The grant, provided by the United States Agency for International Development (USAID), will help develop an academic exchange program between Rutgers and Universitas Nasional (UNAS) in Jakarta. The partnership will involve strengthening the curriculum in the biological sciences at UNAS, in part through a series of field projects on the island of Borneo involving scientific study of orangutans, habitat protection, and forest conservation.

The funds will provide the opportunity for underprivileged Indonesian undergraduate and graduate students to conduct research in collaboration with Rutgers’ doctoral students. And the grant will also open up opportunities for study abroad or international service learning projects for Rutgers students.

 “I am excited to be able to expand the partnership we have established with UNAS and to deepen our fruitful collaboration,” Vogel said. “This award will provide us with the ability to expand the academic offerings available to our undergraduates and graduate students and provide opportunities for Rutgers-UNAS faculty and students to work together and explore new avenues of research.”

The grant reflects a joint effort by Vogel and Anthropology Professor Robert Scott and three faculty members from the Biology Department at UNAS with whom Vogel has been collaborating since 2004.

The award was made through USAID’s Supporting Universities to Partner Across the Pacific initiative, and provides for three years of collaboration with the intent of making it sustainable into the future.

The educational benefits of the project may also have a long term impact on the environment, Vogel said.

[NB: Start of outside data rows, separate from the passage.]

(** * The insertion sort *)

Lemma swap_at_mid (l1 l2 : list gostring) a b :
  swap_at (S (length l1)) (l1 ++ a :: b :: l2) = l1 ++ b :: a :: l2.
Proof.
  unfold swap_at. replace (S (length l1) - 1) with (length l1) by lia.
  rewrite list_lookup_middle by done.
  rewrite (cons_middle a l1), app_assoc.
  rewrite (list_lookup_middle (l1 ++ [a])) by (rewrite length_app; simpl; lia).
  rewrite (insert_app_r_alt (l1 ++ [a])) by (rewrite length_app; simpl; lia).
  rewrite length_app. cbn [length]. replace (S (length l1) - (length l1 + 1)) with 0 by lia.
  cbn [insert list_insert]. rewrite <- app_assoc.
  rewrite insert_app_r_alt by lia. replace (length l1 - length l1) with 0 by lia. done.
Qed.

Lemma lookup_second (l1 l2 : list gostring) a b : (l1 ++ a :: b :: l2) !! S (length l1) = Some b.
Proof.
  rewrite (cons_middle a l1), app_assoc. apply list_lookup_middle. rewrite length_app. simpl. lia.
Qed.

(** Where the inner loop leaves the element it starts from. *)
Lemma sift_spec (l1 l2 : list gostring) x :
  ∃ a b, l1 = a ++ b ∧ sift (length l1) (l1 ++ x :: l2) = a ++ x :: b ++ l2 ∧
    Forall (λ y, str_le x y) b ∧ (∀ y, last a = Some y → str_le y x).
Proof.
  revert l2. induction l1 as [|y l1 IH] using rev_ind; intros l2; [by exists [], []|].
  rewrite length_app. cbn [length]. replace (length l1 + 1) with (S (length l1)) by lia. cbn [sift].
  rewrite <- app_assoc. cbn [app]. rewrite list_lookup_middle by done.
  rewrite lookup_second. unfold str_gt. destruct (str_leb y x) eqn:Hyx; cbn [negb].
  - exists (l1 ++ [y]), []. rewrite app_nil_r, <- app_assoc. split_and!; [done..|].
    rewrite last_snoc. by intros ? [= <-].
  - rewrite swap_at_mid. destruct (IH (y :: l2)) as (a & b & -> & -> & Hb & Ha).
    exists a, (b ++ [y]). rewrite <- !app_assoc. split_and!; [done..| |done].
    apply Forall_app. split; [done|]. apply Forall_singleton.
    destruct (str_le_total x y) as [?|Hyx']; [done|]. unfold str_le in Hyx'. congruence.
Qed.

Lemma sorted_insert (a b : list gostring) x :
  StronglySorted str_le (a ++ b) → Forall (str_le x) b → (∀ y, last a = Some y → str_le y x) →
  StronglySorted str_le (a ++ x :: b).
Proof.
  intros (Hab & Hsa & Hsb)%StronglySorted_app Hb Ha.
  assert (Hax : ∀ y, y ∈ a → str_le y x).
  { destruct (last a) as [z|] eqn:Hl.
    - pose proof (Ha z eq_refl) as Hz. apply last_Some in Hl as [a' ->]. intros y [Hy|Hy]%elem_of_app.
      + trans z; [|done].
        apply StronglySorted_app in Hsa as (Hs & _). apply Hs; [done|left].
      + by apply list_elem_of_singleton in Hy as ->.
    - apply last_None in Hl as ->. by intros y ?%not_elem_of_nil. }
  apply StronglySorted_app. split_and!; [|done|by constructor].
  intros y z Hy [->|Hz]%elem_of_cons; [by apply Hax|by apply Hab].
Qed.

Lemma sort_loop (done_ rest : list gostring) n :
  length rest = n → StronglySorted str_le done_ →
  let r := foldl (λ s i, sift i s) (done_ ++ rest) (seq (length done_) n) in
  StronglySorted str_le r ∧ r ≡ₚ done_ ++ rest.
Proof.
  revert done_ rest. induction n as [|n IH]; intros l rest Hn Hs; cbn [seq foldl].
  - destruct rest; [|done]. by rewrite app_nil_r.
  - destruct rest as [|x rest]; [done|].
    destruct (sift_spec l rest x) as (a & b & Hl & Heq & Hb & Ha). rewrite Heq.
    assert (Hs' : StronglySorted str_le (a ++ x :: b)) by (apply sorted_insert; [by rewrite <- Hl|done..]).
    assert (Hlen : S (length l) = length (a ++ x :: b)).
    { rewrite Hl, !length_app. simpl. lia. }
    specialize (IH (a ++ x :: b) rest). rewrite <- app_assoc in IH. cbn [app] in IH.
    rewrite Hlen. cbn [length] in Hn. destruct IH as [H1 H2]; [lia|done|]. split; [done|].
    rewrite H2, Hl, <- app_assoc. cbn [app]. by rewrite !Permutation_middle.
Qed.

Lemma sortStrings_spec s : StronglySorted str_le (sortStrings s) ∧ sortStrings s ≡ₚ s.
Proof.
  unfold sortStrings. destruct s as [|x s]; [by split; [constructor|]|].
  cbn [length]. replace (S (length s) - 1) with (length s) by lia.
  apply (sort_loop [x] s (length s)); [done|]. by repeat constructor.
Qed.

(** * Parameters *)

Section params_facts.
Context `{GoUnicode} `{GoFloat}.

Definition ext_ok (acc : gset gostring * list gostring) : Prop :=
  NoDup acc.2 ∧ acc.1 = list_to_set acc.2 ∧ [] ∉ acc.2.

Lemma add_ext_ok acc e : ext_ok acc → ext_ok (add_ext acc e).
Proof.
  intros (Hnd & Hset & Hne). unfold add_ext. destruct (decide _) as [|Hn]; [done|].
  assert (norm_ext e ≠ [] ∧ norm_ext e ∉ acc.1) as [Hn1 Hn2] by naive_solver. rewrite Hset in Hn2. split_and!; simpl.
  - apply NoDup_app. split_and!; [done| |apply NoDup_singleton].
    intros x Hx ->%list_elem_of_singleton. apply Hn2. by apply elem_of_list_to_set.
  - rewrite Hset. set_solver.
  - set_solver.
Qed.

Lemma add_exts_ok l acc : ext_ok acc → ext_ok (foldl add_ext acc l).
Proof. revert acc; induction l as [|e l IH]; intros acc Ha; [done|]. by apply IH, add_ext_ok. Qed.

(** What a parsed parameter block satisfies. *)
Definition params_ok (p : params) : Prop :=
  (0 < maxSizeMB p)%Z ∧ (0 ≤ defaultTTL p)%Z ∧
  f64_lt (perTenantSizeFraction p) (f64_of_Z 0) = false ∧
  f64_gt (perTenantSizeFraction p) (f64_of_Z 1) = false ∧
  StronglySorted str_le (extensionsList p) ∧ NoDup (extensionsList p) ∧
  extensions p = list_to_set (extensionsList p) ∧ [] ∉ extensions p.

Lemma opt_param_ok {A : Type} ps k (d : A) f r (P : A → Prop) :
  P d → (∀ v a, f v = Ok a → P a) → opt_param ps k d f = Ok r → P r.
Proof. unfold opt_param. intros Hd Hf. destruct (ps !! k); [by apply Hf|by intros [= <-]]. Qed.

Lemma parseParams_ok cfg p : parseParams cfg = Ok p → params_ok p.
Proof.
  unfold parseParams.
  destruct (opt_param _ $"max_size_mb" _ _) as [mb|] eqn:Hmb; [|done]. cbn [res_bind].
  destruct (opt_param _ $"default_ttl" _ _) as [ttl|] eqn:Httl; [|done]. cbn [res_bind].
  destruct (opt_param _ $"per_tenant_size_fraction" _ _) as [fr|] eqn:Hfr; [|done]. cbn [res_bind].
  destruct (opt_param _ $"static_extensions" _ _) as [exts|]; [|done]. cbn [res_bind].
  assert (He : ext_ok (foldl add_ext (∅, []) exts)).
  { apply add_exts_ok. split_and!; simpl; [constructor|done|set_solver]. }
  destruct (foldl add_ext (∅, []) exts) as [set l]. intros [= <-].
  destruct He as (Hnd & Hset & Hne). simpl in *. destruct (sortStrings_spec l) as [Hs Hp].
  apply (opt_param_ok _ _ _ _ _ (λ n, (0 < n)%Z)) in Hmb; [|done|].
  2: { intros v a. destruct (asInt v) as [n|]; [|done]. cbn [res_bind].
       destruct (Z.leb_spec n 0); [done|]. by intros [= <-]. }
  apply (opt_param_ok _ _ _ _ _ (λ n, (0 ≤ n)%Z)) in Httl; [|done|].
  2: { intros v a. destruct (asDuration v) as [n|]; [|done]. cbn [res_bind].
       destruct (Z.ltb_spec n 0); [done|]. by intros [= <-]. }
  apply (opt_param_ok _ _ _ _ _ (λ f, f64_lt f (f64_of_Z 0) = false ∧ f64_gt f (f64_of_Z 1) = false)) in Hfr;
    [|done|].
  2: { intros v a. destruct (asFloat v) as [f|]; [|done]. cbn [res_bind].
       destruct (f64_lt f _) eqn:E1; [done|]. destruct (f64_gt f _) eqn:E2; [done|]. by intros [= <-]. }
  destruct Hfr. split_and!; try done; cbn.
  - by rewrite Hp.
  - rewrite Hset. apply set_eq. intros x. rewrite !elem_of_list_to_set. by rewrite Hp.
  - rewrite Hset. by rewrite elem_of_list_to_set.
Qed.

Lemma stringSetEqual_spec a b : stringSetEqual a b = true ↔ a = b.
Proof.
  unfold stringSetEqual. destruct (decide _) as [Hl|Hl].
  - split; [done|]. intros ->. lia.
  - rewrite forallb_forall. split.
    + intros Hf. apply list_eq. intros i. destruct (decide (i < length a)) as [Hi|Hi].
      * assert (In i (seq 0 (length a))) as Hs by (apply in_seq; lia).
        by apply Hf, bool_decide_eq_true in Hs.
      * rewrite !lookup_ge_None_2 by lia. done.
    + intros -> i _. by apply bool_decide_eq_true.
Qed.

Context {C : Type} `{Ristretto C}.

(** The cache is thrown away on a reload exactly when its budget or its
    set of extensions changed: the order, case, dots, spaces and repetitions
    of the configured list do not matter, because the in-place insertion sort
    puts the parsed extensions in one canonical order. *)
Theorem cache_rebuild_iff cfg cfg' old new b (c : C) :
  parseParams cfg = Ok old → parseParams cfg' = Ok new →
  needsRebuild (mkCacheFeature b (Some c) (Some old)) new = true ↔
  maxSizeMB old ≠ maxSizeMB new ∨ extensions old ≠ extensions new.
Proof.
  intros (_ & _ & _ & _ & Hs & Hnd & He & _)%parseParams_ok
         (_ & _ & _ & _ & Hs' & Hnd' & He' & _)%parseParams_ok.
  unfold needsRebuild. cbn [cfCache cfParams].
  assert (Hiff : stringSetEqual (extensionsList old) (extensionsList new) = true
                 ↔ extensions old = extensions new).
  { rewrite stringSetEqual_spec, He, He'. split; [by intros ->|]. intros Heq.
    apply (StronglySorted_unique str_le); [done..|]. apply NoDup_Permutation; [done..|].
    intros x. by rewrite <- !(elem_of_list_to_set (C := gset gostring)), Heq. }
  rewrite orb_true_iff, !negb_true_iff, Z.eqb_neq.
  destruct (stringSetEqual _ _); naive_solver.
Qed.

End params_facts.

(** * The cache key *)

(** The Unicode tables map no rune to a NUL or a line feed, and trimming adds
    no bytes. *)
Class GoUnicodeCtl `{GoUnicode} : Prop := {
  unicode_lower_ctl s c : c = NUL ∨ c = LF → c ∉ s → c ∉ unicode_lower s;
  unicode_trim_sub s c : c ∉ s → c ∉ unicode_trim s
}.

Section key.
Context `{GoUnicode} `{!GoUnicodeCtl}.

Lemma lower_byte_ctl c d : c = NUL ∨ c = LF → lower_byte d = c → d = c.
Proof. intros [-> | ->]; destruct d as [[] [] [] [] [] [] [] []]; vm_compute; congruence. Qed.

Lemma ToLower_ctl s c : c = NUL ∨ c = LF → c ∉ s → c ∉ ToLower s.
Proof.
  intros Hc Hs. unfold ToLower. destruct (forallb _ s); [|by apply unicode_lower_ctl].
  intros (d & Hd & Hin)%list_elem_of_fmap. symmetry in Hd. apply lower_byte_ctl in Hd as ->; done.
Qed.

Lemma drop_while_sub {A} (P : A → bool) l x : x ∉ l → x ∉ drop_while P l.
Proof.
  induction l as [|y l IH]; [done|]. simpl. destruct (P y); [|done].
  intros Hn. apply IH. set_solver.
Qed.

Lemma TrimSpace_sub s c : c ∉ s → c ∉ TrimSpace s.
Proof.
  intros Hs. unfold TrimSpace, TrimRight. destruct (forallb _ s); [|by apply unicode_trim_sub].
  rewrite elem_of_reverse. apply drop_while_sub. rewrite elem_of_reverse. by apply drop_while_sub.
Qed.

Lemma Split_sub s sep c : c ∉ s → Forall (λ x, c ∉ x) (Split s sep).
Proof.
  induction s as [|d s IH]; intros Hn; cbn [Split]; [repeat constructor; set_solver|].
  destruct (decide (d = sep)); [constructor; set_solver|].
  assert (Forall (λ x, c ∉ x) (Split s sep)) as Hf by (apply IH; set_solver).
  destruct (Split s sep); inversion Hf; repeat constructor; set_solver.
Qed.

Lemma Join_sub l sep c : c ≠ sep → Forall (λ x, c ∉ x) l → c ∉ Join l sep.
Proof.
  intros Hc. induction 1 as [|x l Hx Hl IH]; [apply not_elem_of_nil|]. cbn [Join].
  destruct l; [done|]. set_solver.
Qed.

Lemma canonicaliseQuery_sub raw c : c ≠ "&"%char → c ∉ raw → c ∉ canonicaliseQuery raw.
Proof.
  intros Hc Hn. unfold canonicaliseQuery. destruct (decide _); [apply not_elem_of_nil|].
  apply Join_sub; [done|]. unfold Strings. rewrite sort_by_Permutation. by apply Split_sub.
Qed.

Lemma accepted_coding_sub p c x : c ∉ p → accepted_coding p = Some x → c ∉ x.
Proof.
  intros Hn%TrimSpace_sub. unfold accepted_coding. destruct (decide _); [done|].
  destruct (cut_byte ";"%char (TrimSpace p)) as [[a b]|] eqn:Hcut.
  - apply cut_byte_Some in Hcut as [Heq _]. rewrite Heq in Hn.
    destruct (decide _); [done|]. intros [= <-]. apply TrimSpace_sub. set_solver.
  - destruct (decide _); [done|]. by intros [= <-].
Qed.

Lemma canonicalAcceptEncoding_lf h : LF ∉ h → LF ∉ canonicalAcceptEncoding h.
Proof.
  intros Hn. unfold canonicalAcceptEncoding. destruct (decide _); [apply not_elem_of_nil|].
  destruct (decide _); [apply not_elem_of_nil|]. apply Join_sub; [done|].
  unfold Strings. rewrite sort_by_Permutation. apply Forall_forall.
  intros x (p & Hp & Hx)%list_elem_of_omap. apply (accepted_coding_sub p); [|done].
  apply (ToLower_ctl h LF) in Hn; [|by right]. pose proof (Split_sub _ ","%char _ Hn) as Hf.
  rewrite Forall_forall in Hf. by apply Hf.
Qed.

(** What net/http accepts on the wire: no line feeds in the method, the host,
    the raw query and header values. The decoded path may hold any byte. *)
Definition wire_ok (r : Request) : Prop :=
  LF ∉ Method r ∧ LF ∉ ReqHost r ∧ LF ∉ RawQuery r ∧
  LF ∉ hdr_get (ReqHeader r) $"Accept-Encoding".

Definition tenant_ok (ctx : Context) : Prop :=
  match ctx with Some t => nul_free (tsHost t) | None => True end.

(** Two requests are the same resource for the cache. *)
Definition same_resource (ctx : Context) (r : Request) (ctx' : Context) (r' : Request) : Prop :=
  key_tenant ctx = key_tenant ctx' ∧ Method r = Method r' ∧
  ToLower (ReqHost r) = ToLower (ReqHost r') ∧
  clean_rooted (slash :: drop_while (λ c, bool_decide (c = slash)) (Path r))
  = clean_rooted (slash :: drop_while (λ c, bool_decide (c = slash)) (Path r')) ∧
  canonicaliseQuery (RawQuery r) = canonicaliseQuery (RawQuery r') ∧
  canonicalAcceptEncoding (hdr_get (ReqHeader r) $"Accept-Encoding")
  = canonicalAcceptEncoding (hdr_get (ReqHeader r') $"Accept-Encoding").

Lemma split_first c (a a' b b' : gostring) :
  c ∉ a → c ∉ a' → a ++ c :: b = a' ++ c :: b' → a = a' ∧ b = b'.
Proof.
  intros Ha Ha' He. pose proof (cut_byte_app c a b Ha) as E1. rewrite He, cut_byte_app in E1 by done.
  by simplify_eq.
Qed.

The tropical forests of Indonesia, especially those in the region that includes Borneo, are one of the most biologically diverse areas of the world

But deforestation is threatening these unprotected areas.

“If the current rate of deforestation continues unabated, experts have predicted that viable, wild populations of Bornean orangutans will be extinct within the next century,” Vogel said.

She said the grant can contribute to an overall strengthening of intellectual and physical capacity in the life sciences in Indonesia to effectively address the issue.

“Our central goal is to create a partnership that will increase the quality of and access to education, training, and research opportunities while promoting the conservation of orangutans and their critical habitats,” Vogel said.

Joanna Regulska, Vice President for International and Global Affairs, said the project is a significant addition to Rutgers' global profile.

"This award demonstrates the global nature of Rutgers University," said Regulska, who oversees the Centers for Global Advancement and International Affairs. "Indonesia is one of the university’s strategic focus countries in our efforts to extend our global reach and UNAS has been a strong partner in the country as our faculty, students, and staff develop and grow deeper relationships through research and teaching."